Records shown:
(* ===== verification/BTree.v ===== *)
(** * In-order iteration over finite maps and sets

    Rust's [BTreeMap<K, V>] and [BTreeSet<K>] are modelled by stdpp's [gmap]
    and [gset]; the keys of this program ([EntityId], [MemberId], [usize]) are
    all [N].  A [gmap] has no iteration order of its own, so this file gives
    the order the Rust containers iterate in: strictly increasing keys. *)

From S2P Require Import Prelude.
From stdpp Require Import sorting.

Definition key_le {V} (p q : N * V) : Prop := (p.1 <= q.1)%N.

#[global] Instance key_le_dec {V} : RelDecision (@key_le V).
Proof. intros p q. unfold key_le. apply _. Defined.

#[global] Instance key_le_total {V} : Total (@key_le V).
Proof. intros p q. unfold key_le. lia. Qed.

#[global] Instance key_le_trans {V} : Transitive (@key_le V).
Proof. intros p q r. unfold key_le. lia. Qed.

(** [map.iter()] *)
Definition btree_iter {V} (m : gmap N V) : list (N * V) :=
  merge_sort key_le (map_to_list m).

(** [map.values()] *)
Definition btree_values {V} (m : gmap N V) : list V := (btree_iter m).*2.

(** [map.keys()] *)
Definition btree_keys {V} (m : gmap N V) : list N := (btree_iter m).*1.

(** [set.iter()] *)
Definition btree_set_iter (s : gset N) : list N := merge_sort N.le (elements s).

Lemma btree_iter_perm {V} (m : gmap N V) : btree_iter m ≡ₚ map_to_list m.
Proof. apply merge_sort_Permutation. Qed.

Lemma elem_of_btree_iter {V} (m : gmap N V) k v : (k, v) ∈ btree_iter m <-> m !! k = Some v.
Proof. by rewrite btree_iter_perm, elem_of_map_to_list. Qed.

Lemma elem_of_btree_values {V} (m : gmap N V) v :
  v ∈ btree_values m <-> exists k, m !! k = Some v.
Proof.
  unfold btree_values. rewrite list_elem_of_fmap. split.
  - intros ([k v'] & -> & H). exists k. by apply elem_of_btree_iter.
  - intros [k H]. exists (k, v). by rewrite elem_of_btree_iter.
Qed.

Lemma elem_of_btree_keys {V} (m : gmap N V) k :
  k ∈ btree_keys m <-> is_Some (m !! k).
Proof.
  unfold btree_keys. rewrite list_elem_of_fmap. split.
  - intros ([k' v] & -> & H). exists v. by apply elem_of_btree_iter.
  - intros [v H]. exists (k, v). by rewrite elem_of_btree_iter.
Qed.

Lemma btree_keys_NoDup {V} (m : gmap N V) : NoDup (btree_keys m).
Proof.
  unfold btree_keys. rewrite btree_iter_perm. apply NoDup_fst_map_to_list.
Qed.

Lemma le_NoDup_strictly_sorted l :
  StronglySorted N.le l -> NoDup l -> strictly_sorted l = true.
Proof.
  rewrite strictly_sorted_spec. induction 1 as [|x l Hs IH Hx]; intros Hnd; constructor.
  - apply IH. by inversion Hnd.
  - inversion Hnd; simplify_eq. rewrite Forall_forall in Hx |- *.
    intros y Hy. specialize (Hx _ Hy). assert (x <> y) by congruence. lia.
Qed.

(** Keys are visited in strictly increasing order. *)
Lemma btree_keys_sorted {V} (m : gmap N V) : strictly_sorted (btree_keys m) = true.
Proof.
  apply le_NoDup_strictly_sorted; [|apply btree_keys_NoDup].
  unfold btree_keys, btree_iter.
  pose proof (StronglySorted_merge_sort (@key_le V) (map_to_list m)) as H.
  induction H as [|p l Hs IH Hp]; simpl; constructor; [done|].
  by apply Forall_fmap.
Qed.

Lemma elem_of_btree_set_iter (s : gset N) x : x ∈ btree_set_iter s <-> x ∈ s.
Proof. unfold btree_set_iter. by rewrite merge_sort_Permutation, elem_of_elements. Qed.

Lemma btree_set_iter_sorted (s : gset N) : strictly_sorted (btree_set_iter s) = true.
Proof.
  apply le_NoDup_strictly_sorted.
  - apply StronglySorted_merge_sort; intros ?; lia.
  - unfold btree_set_iter. rewrite merge_sort_Permutation. apply NoDup_elements.
Qed.

(** [map.insert(k, v).is_some()] over a whole vector: the index of the
    elements by key, or [None] at the first repeated key. *)
Fixpoint index_by {A} (key : A -> N) (l : list A) (m : gmap N A) : option (gmap N A) :=
  match l with
  | [] => Some m
  | x :: l =>
      match m !! key x with
      | Some _ => None
      | None => index_by key l (<[key x := x]> m)
      end
  end.

Lemma index_by_spec {A} (key : A -> N) l m m' :
  index_by key l m = Some m' ->
  NoDup (key <$> l) /\ (forall x, x ∈ l -> m !! key x = None) /\
  (forall k x, m' !! k = Some x <-> m !! k = Some x \/ x ∈ l /\ key x = k).
Proof.
  revert m. induction l as [|y l IH]; intros m H; simpl in H.
  - simplify_eq. split_and!; [constructor|by intros ? ?%not_elem_of_nil|].
    intros k x. rewrite elem_of_nil. naive_solver.
  - destruct (m !! key y) eqn:Hy; [done|].
    apply IH in H as (Hnd & Hnone & Hspec). clear IH.
    assert (forall x, x ∈ l -> m !! key x = None /\ key x <> key y) as Hx.
    { intros x Hin. specialize (Hnone _ Hin).
      destruct (decide (key x = key y)) as [E|E]; [rewrite E, lookup_insert_eq in Hnone; done|].
      rewrite lookup_insert_ne in Hnone by congruence. done. }
    split_and!.
    + simpl. constructor; [|done]. intros (x & E & Hin)%list_elem_of_fmap.
      apply Hx in Hin as [_ ?]. congruence.
    + intros x [->|Hin]%elem_of_cons; [done|]. by apply Hx.
    + intros k x. rewrite Hspec, elem_of_cons. destruct (decide (key y = k)) as [<-|E].
      * rewrite lookup_insert_eq. rewrite Hy. naive_solver.
      * rewrite lookup_insert_ne by done. naive_solver.
Qed.

Lemma index_by_None {A} (key : A -> N) l m :
  index_by key l m = None ->
  ~ NoDup (key <$> l) \/ exists x, x ∈ l /\ is_Some (m !! key x).
Proof.
  revert m. induction l as [|y l IH]; intros m H; simpl in H; [done|].
  destruct (m !! key y) eqn:Hy.
  { right. exists y. split; [left|by eexists]. }
  apply IH in H as [H|(x & Hin & Hx)].
  - left. simpl. intros Hnd. inversion Hnd. done.
  - destruct (decide (key x = key y)) as [E|E].
    + left. simpl. intros Hnd. inversion Hnd; simplify_eq. apply H1.
      rewrite <- E. apply list_elem_of_fmap. by exists x.
    + rewrite lookup_insert_ne in Hx by congruence. right. exists x. split; [by right|done].
Qed.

Exercise:
Scan the records above for the lines holding "elements by key, or" and "apply Hx in Hin as [_ ?]. congruence.". Transcribe those two and every line between them word for word, and no others.

Task result:
    elements by key, or [None] at the first repeated key. *)
Fixpoint index_by {A} (key : A -> N) (l : list A) (m : gmap N A) : option (gmap N A) :=
  match l with
  | [] => Some m
  | x :: l =>
      match m !! key x with
      | Some _ => None
      | None => index_by key l (<[key x := x]> m)
      end
  end.

Lemma index_by_spec {A} (key : A -> N) l m m' :
  index_by key l m = Some m' ->
  NoDup (key <$> l) /\ (forall x, x ∈ l -> m !! key x = None) /\
  (forall k x, m' !! k = Some x <-> m !! k = Some x \/ x ∈ l /\ key x = k).
Proof.
  revert m. induction l as [|y l IH]; intros m H; simpl in H.
  - simplify_eq. split_and!; [constructor|by intros ? ?%not_elem_of_nil|].
    intros k x. rewrite elem_of_nil. naive_solver.
  - destruct (m !! key y) eqn:Hy; [done|].
    apply IH in H as (Hnd & Hnone & Hspec). clear IH.
    assert (forall x, x ∈ l -> m !! key x = None /\ key x <> key y) as Hx.
    { intros x Hin. specialize (Hnone _ Hin).
      destruct (decide (key x = key y)) as [E|E]; [rewrite E, lookup_insert_eq in Hnone; done|].
      rewrite lookup_insert_ne in Hnone by congruence. done. }
    split_and!.
    + simpl. constructor; [|done]. intros (x & E & Hin)%list_elem_of_fmap.
      apply Hx in Hin as [_ ?]. congruence.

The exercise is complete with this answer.